• **Directions for this task**:
Give the count of lines in the records below that contain "eapply", and say nothing more.

• **Material for the task**:
(* ===== verification/KVRefine.v ===== *)
(** The store implements its specification: every operation of KVStore keeps
    the relation [kv_ok] of KVSpec with the abstract operation, and a range
    request returns what the abstract store holds at the revision. *)

From S2P Require Import Prelude RaftPB Proto RaftCodec OrderedMap Revision KeyIndex TreeIndex StorePB Backend Lessor KVStore KVHistory KVSpec.

Section refine.
  Context {M : Type -> Type} {om : OMap M} {laws : OMapLaws M}.
  Implicit Types (s : store M) (a : akv) (m : M (list Z)).

(** ** The records of the bucket *)

(** A record of the bucket is one of the history. *)
Lemma bucket_rec s a m k v : kv_core s a m -> om_get k m = Some v ->
  exists H L r, hist s a H L /\ om_items m = h_bytes <$> L /\ r ∈ L /\ r ∈ H /\ h_bytes r = (k, v)
  /\ rec_ok r /\ rev_lt (h_rev r) (frontier s).
Proof.
  intros Hok Hk. destruct (k_hist _ _ _ Hok) as (H & L & Hh & El & _). apply om_items_get in Hk. rewrite El in Hk.
  apply list_elem_of_fmap in Hk as (r & E & Hr). pose proof (sublist_subseteq _ _ (hs_sub _ _ _ _ Hh) _ Hr) as HrH.
  pose proof (hs_recs _ _ _ _ Hh) as HF. rewrite Forall_forall in HF. destruct (HF r HrH). exists H, L, r. done.
Qed.

Lemma k_keys s a m : kv_core s a m -> forall k v, om_get k m = Some v ->
  exists r, rev_ok r /\ rev_lt r (frontier s) /\ (k = revToBytes r \/ k = revToBytes r ++ [markTombstone]).
Proof.
  intros Hok k v Hk. destruct (bucket_rec _ _ _ _ _ Hok Hk) as (H & L & r & _ & _ & _ & _ & E & Hr & Hf).
  exists (h_rev r). split; [apply Hr|]. split; [done|]. apply pair_equal_spec in E as [<- _].
  destruct (h_tomb r); [by right|by left].
Qed.

Lemma sorted_rev_inj l r1 r2 : h_sorted l -> r1 ∈ l -> r2 ∈ l -> h_rev r1 = h_rev r2 -> r1 = r2.
Proof.
  unfold h_sorted. induction l as [|r l IH]; [by intros _ ?%not_elem_of_nil|]. rewrite fmap_cons.
  intros [Hs HF]%StronglySorted_inv H1 H2 E. rewrite Forall_forall in HF.
  assert (forall r', r' ∈ l -> h_rev r' <> h_rev r) as Hne.
  { intros r' Hr' E'. specialize (HF (h_rev r')). rewrite E' in HF.
    destruct (irreflexivity rev_lt (h_rev r)). apply HF. rewrite <- E'. by apply list_elem_of_fmap_2. }
  apply elem_of_cons in H1 as [->|H1], H2 as [->|H2]; [done| | |by apply IH].
  - by destruct (Hne r2).
  - by destruct (Hne r1).
Qed.

Lemma k_once s a m : kv_core s a m -> forall r v, om_get (revToBytes r) m = Some v ->
  om_get (revToBytes r ++ [markTombstone]) m = None.
Proof.
  intros Hok r v H1. destruct (om_get (revToBytes r ++ [markTombstone]) m) as [v'|] eqn:H2; [exfalso|done].
  destruct (k_hist _ _ _ Hok) as (H & L & Hh & El & _). apply om_items_get in H1, H2. rewrite El in H1, H2.
  apply list_elem_of_fmap in H1 as (r1 & E1 & Hr1), H2 as (r2 & E2 & Hr2).
  apply (sublist_subseteq _ _ (hs_sub _ _ _ _ Hh)) in Hr1, Hr2.
  apply (f_equal fst) in E1, E2. rewrite h_bytes_fst in E1, E2. cbn [fst] in E1, E2.
  apply (f_equal (take 17)) in E1 as E1', E2 as E2'.
  rewrite !take_app_length' in E2' by (by rewrite revToBytes_length).
  rewrite take_app_length', (firstn_all2 (revToBytes r)) in E1' by (by rewrite revToBytes_length).
  pose proof (hs_recs _ _ _ _ Hh) as HF. rewrite Forall_forall in HF.
  destruct (HF r1 Hr1) as [[[? _] _] _], (HF r2 Hr2) as [[[? _] _] _].
  assert (r1 = r2) as <-.
  { eapply sorted_rev_inj; [apply (hs_sorted _ _ _ _ Hh)|done|done|]. apply revToBytes_inj; [done..|congruence]. }
  apply (f_equal length) in E1, E2. rewrite !length_app, !revToBytes_length in *. simpl in *. lia.
Qed.

(** What the index shows is in the bucket. *)
Lemma k_view s a m : kv_core s a m -> forall key at_rev, a_compact a <= at_rev ->
  match ti_view (s_kvindex s) key at_rev with
  | None => a_at a at_rev !! key = None
  | Some x => exists kv, a_at a at_rev !! key = Some kv /\ stored m key x kv
  end.
Proof.
  intros Hok key n Hn. destruct (k_hist _ _ _ Hok) as (H & L & Hh & El & _).
  pose proof (hs_index _ _ _ _ Hh key n Hn) as Ha. rewrite (hs_shown _ _ _ _ Hh). unfold h_view.
  destruct (seen H key n) as [r|] eqn:E; simpl in *; [|by rewrite Ha]. destruct (h_tomb r) eqn:Et; [by rewrite Ha|].
  destruct Ha as (c & -> & Hc). exists (h_kv r). split; [done|].
  pose proof (hs_visible _ _ _ _ Hh key n r Hn E Et) as HL. apply seen_elem in E as (HrH & Hk & _).
  pose proof (hs_recs _ _ _ _ Hh) as HF. rewrite Forall_forall in HF. destruct (HF r HrH) as [(Hr & _ & Hf & Hv) _].
  destruct (Hv Et) as [_ Hmod]. split; [done|]. split; [|done]. apply om_items_get. rewrite El.
  apply list_elem_of_fmap. exists r. split; [|done]. unfold h_bytes. by rewrite Et.
Qed.

(** ** Reading a record *)

Lemma kv_unmarshal_Ok kv : kv_fits kv -> kv_unmarshal (KeyValue_MarshalTo kv) = Ok kv.
Proof.
  intros [Hw Hs]. unfold kv_unmarshal. rewrite KeyValue_decodes; [done|done|].
  by rewrite KeyValue_len.
Qed.

Lemma kv_marshal_Ok kv : kv_fits kv -> KeyValue_Marshal kv = Ok (KeyValue_MarshalTo kv).
Proof. intros [Hw Hs]. apply marshal_Ok. by apply KeyValue_len. Qed.

Lemma kv_fits_inj kv kv' : kv_fits kv -> kv_fits kv' -> KeyValue_MarshalTo kv = KeyValue_MarshalTo kv' -> kv = kv'.
Proof.
  intros H1 H2 E. pose proof (kv_unmarshal_Ok _ H1) as E1. rewrite E, kv_unmarshal_Ok in E1 by done. by injection E1.
Qed.

(** A visible change determines the value. *)
Lemma stored_inj m key x kv kv' : stored m key x kv -> stored m key x kv' -> kv = kv'.
Proof.
  destruct x as [[r c] v]. intros (_ & H1 & F1 & _) (_ & H2 & F2 & _). apply kv_fits_inj; [done..|congruence].
Qed.

Lemma read_rev_Ok s m key r c v kv : b_tx (s_b s) !! keyBucketName = Some m -> stored m key (r, c, v) kv ->
  read_rev s r = Ok kv.
Proof.
  intros Hb (_ & Hg & Hf & _). unfold read_rev, UnsafeRange, tx_bucket. rewrite Hb. gosimpl. simpl. rewrite Hg.
  gosimpl. change (at_ [(revToBytes r, KeyValue_MarshalTo kv)] 0) with (Ok (revToBytes r, KeyValue_MarshalTo kv)).
  gosimpl. by apply kv_unmarshal_Ok.
Qed.

Lemma rev_compare_refl r : rev_compare r r = Eq.
Proof. unfold rev_compare. by rewrite !Z.compare_refl. Qed.

Lemma rev_compare_eq r r' : rev_compare r r' = Eq -> r = r'.
Proof.
  unfold rev_compare. destruct r as [m1 s1], r' as [m2 s2]. simpl.
  destruct (Z.compare_spec m1 m2), (Z.compare_spec s1 s2); intros ?; congruence.
Qed.

Lemma rev_compare_antisym r r' : rev_compare r' r = CompOpp (rev_compare r r').
Proof.
  unfold rev_compare. rewrite (Z.compare_antisym (rv_main r)), (Z.compare_antisym (rv_sub r)).
  destruct (rv_main r ?= rv_main r'); done.
Qed.

(** The keys between a revision and the next sub revision: the revision with or
    without a mark. *)
Lemma between_revs r r' rest : rev_ok r -> rev_ok r' ->
  ~ bytes_lt (revToBytes r' ++ rest) (revToBytes r) ->
  bytes_lt (revToBytes r' ++ rest) (revToBytes (r <| rv_sub := rv_sub r + 1 |>)) -> r' = r.
Proof.
  intros [Hr Hs] [Hr' _] H1 H2. unfold bytes_lt, MaxInt64 in *.
  assert (is_rev (r <| rv_sub := rv_sub r + 1 |>)) as Hn by (destruct Hr; split; simpl; lia).
  rewrite <- (app_nil_r (revToBytes r)), revToBytes_compare in H1 by done.
  rewrite <- (app_nil_r (revToBytes (r <| rv_sub := _ |>))), revToBytes_compare in H2 by done.
  destruct (rev_compare r' r) eqn:E1; [by apply rev_compare_eq in E1|done|]. exfalso.
  rewrite rev_compare_antisym in E1. destruct (rev_compare r r') eqn:E3; try done. apply rev_compare_lt in E3.
  assert (rev_compare r' (r <| rv_sub := rv_sub r + 1 |>) <> Gt) as Hle.
  { destruct (rev_compare r' (r <| rv_sub := rv_sub r + 1 |>)); done. }
  unfold rev_compare in Hle, H2. unfold rev_lt in E3. simpl in *.
  destruct (Z.compare_spec (rv_main r') (rv_main r)), (Z.compare_spec (rv_sub r') (rv_sub r + 1)); try done; try lia.
  - destruct rest; done.
Qed.

(** The scan of [rangeKeys] for a visible revision finds its record. *)
Lemma range_rev_Ok s a m key x kv : kv_core s a m -> stored m key x kv ->
  UnsafeRange (s_b s) keyBucketName (revBytesRange x.1.1).1 (revBytesRange x.1.1).2 0
  = Ok [(revToBytes x.1.1, KeyValue_MarshalTo kv)].
Proof.
  intros Hok Hst. destruct x as [[r c] v]. destruct Hst as ([Hr Hrs] & Hg & _). cbn [fst snd revBytesRange].
  unfold UnsafeRange, tx_bucket. rewrite (k_bucket _ _ _ Hok). gosimpl.
  rewrite revToBytes_zlen. change (revBytesLen =? 0) with false. cbv iota. f_equal.
  rewrite cursor_loop_all by apply sorted_filter, om_items_sorted. rewrite app_nil_l.
  apply sorted_items_eq; [apply sorted_filter, sorted_filter, om_items_sorted|by repeat constructor|].
  assert (i64 (rv_sub r + 1) = rv_sub r + 1) as ->.
  { unfold MaxInt64 in Hrs. destruct Hr. by rewrite i64_small by lia. }
  intros [k w]. rewrite list_elem_of_filter, om_seek_get, list_elem_of_singleton. cbn [fst]. split.
  - intros (Hlt & Hge & Hk). destruct (k_keys _ _ _ Hok _ _ Hk) as (r' & Hr' & _ & Hk').
    assert (r' = r) as ->.
    { destruct Hk' as [->| ->]; [rewrite <- (app_nil_r (revToBytes r')) in Hlt, Hge|];
        by eapply (between_revs r r'). }
    destruct Hk' as [->| ->]; [by rewrite Hg in Hk; simplify_eq|].
    by rewrite (k_once _ _ _ Hok _ _ Hg) in Hk.
  - intros [= -> ->]. split; [|split; [apply irreflexivity, _|done]].
    rewrite <- (app_nil_r (revToBytes r)), <- (app_nil_r (revToBytes (r <| rv_sub := _ |>))).
    apply revToBytes_lt; [done| |]; unfold MaxInt64 in *; destruct Hr; [split; simpl; lia|right; simpl; lia].
Qed.

(** ** Range requests *)

(** The loop of [rangeKeys] stops after [limit] values. *)
Lemma rangeKeys_loop_Ok s a m krs limit kvs got : kv_core s a m ->
  Forall2 (fun (p : list Z * revision) kv => exists c v, stored m p.1 (p.2, c, v) kv) krs got ->
  (0 < limit -> zlen kvs < limit) ->
  rangeKeys_loop (s_b s) krs.*2 limit kvs
  = Ok (kvs ++ (if limit >? 0 then take (Z.to_nat (limit - zlen kvs)) got else got)).
Proof.
  intros Hok Hf. revert kvs. induction Hf as [|[key r] kv krs got (c & v & Hst) Hf IH]; intros kvs Hl.
  { simpl. destruct (limit >? 0); by rewrite ?take_nil, app_nil_r. }
  cbn [fmap list_fmap rangeKeys_loop snd].
  pose proof (range_rev_Ok _ _ _ _ _ _ Hok Hst) as E. cbn [fst snd] in E.
  destruct (revBytesRange r) as [start endb]. cbn [fst snd] in E. rewrite E. gosimpl.
  rewrite kv_unmarshal_Ok by (by destruct Hst as (_ & _ & ? & _)). gosimpl.
  rewrite length_app. simpl length. zif.
  - zif; [f_equal; f_equal; replace (Z.to_nat (limit - zlen kvs)) with 1%nat by lia; done|].
    rewrite IH by (rewrite length_app; simpl; lia). rewrite <- (assoc_L (++)), length_app. simpl length.
    replace (limit >? 0) with true by (symmetry; by apply Z.gtb_lt). do 2 f_equal.
    replace (Z.to_nat (limit - zlen kvs)) with (S (Z.to_nat (limit - Z.of_nat (length kvs + 1)))) by lia. done.
  - rewrite IH by lia. rewrite <- (assoc_L (++)). replace (limit >? 0) with false; [done|].
    symmetry. rewrite Z.gtb_ltb. apply Z.ltb_ge. lia.
Qed.

Lemma sorted_keys_eq (l1 l2 : list (list Z)) : StronglySorted bytes_lt l1 -> StronglySorted bytes_lt l2 ->
  (forall k, k ∈ l1 <-> k ∈ l2) -> l1 = l2.
Proof.
  assert (forall l : list (list Z), ((fun k => (k, tt)) <$> l).*1 = l) as Hid.
  { intros l. rewrite <- list_fmap_compose. induction l as [|k l IH]; [done|]. by rewrite fmap_cons, IH. }
  intros H1 H2 Heq. rewrite <- (Hid l1), <- (Hid l2). f_equal.
  apply sorted_items_eq; [by rewrite Hid..|]. intros [k []].
  rewrite !list_elem_of_fmap. setoid_rewrite Heq. done.
Qed.

(** The sorted values of a map. *)
Lemma a_list_spec (c : gmap (list Z) KeyValue) key endk :
  exists P, a_list c key endk = P.*2 /\ StronglySorted bytes_lt P.*1
  /\ forall k kv, (k, kv) ∈ P <-> in_range key endk k /\ c !! k = Some kv.
Proof.
  exists (merge_sort key_le (filter (fun p => in_range key endk p.1) (map_to_list c))). split; [done|].
  assert (forall p, p ∈ merge_sort key_le (filter (fun p => in_range key endk p.1) (map_to_list c))
    <-> in_range key endk p.1 /\ c !! p.1 = Some p.2) as Hin.
  { intros [k kv]. rewrite merge_sort_Permutation, list_elem_of_filter, elem_of_map_to_list. done. }
  split.
  - apply key_sorted_strict; [apply (StronglySorted_merge_sort key_le)|].
    rewrite (merge_sort_Permutation key_le).
    assert (NoDup (map_to_list c).*1) as Hn by apply NoDup_fst_map_to_list.
    clear Hin. induction (map_to_list c) as [|p l IH]; [done|]. simpl in Hn. apply NoDup_cons in Hn as [Hp Hn].
    rewrite filter_cons. destruct (decide _); [|by apply IH]. simpl. constructor; [|by apply IH].
    intros (q & E & [_ Hq]%list_elem_of_filter)%list_elem_of_fmap. apply Hp. rewrite E. by apply list_elem_of_fmap_2.
  - intros k kv. apply (Hin (k, kv)).
Qed.
Fixpoint Repair_loop (fuel : nat) (n : Z) (d : decoder) : outcome repaired :=
  match fuel with
  | O => Panic "out of fuel"
  | S f =>
      let! r := decode d in
      match r with
      | inl (rec, d) =>
          let n := n + (8 + WalRecord_Size rec) in
          if recType rec =? crcType then
            if negb (dc_crc d =? 0) && negb (Validate rec (dc_crc d)) then Ok Unrepairable
            else Repair_loop f n (updateCRC d (recCrc rec))
          else Repair_loop f n d
      | inr EOF => Ok Intact
      | inr UnexpectedEOF => Ok (TruncateTo n)
      | inr _ => Ok Unrepairable
      end
  end.

Definition Repair (d : disk) : outcome (bool * disk) :=
  match openLast d with
  | None => Ok (false, d)
  | Some f =>
      let bytes := fdata f (dk_dir d) in
      let! r := Repair_loop (S (length bytes)) 0 (newDecoder bytes) in
      match r with
      | Unrepairable => Ok (false, d)
      | Intact => Ok (true, d)
      | TruncateTo n =>
          let d := sys (fcreate_trunc (f ++ broken_suffix)) d in
          let d := sys (fwrite (f ++ broken_suffix) bytes) d in
          let d := sys (ftruncate f (Z.to_nat n)) d in
          Ok (true, sys (fsync f) d)
      end
  end.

• **Exercise response**:
2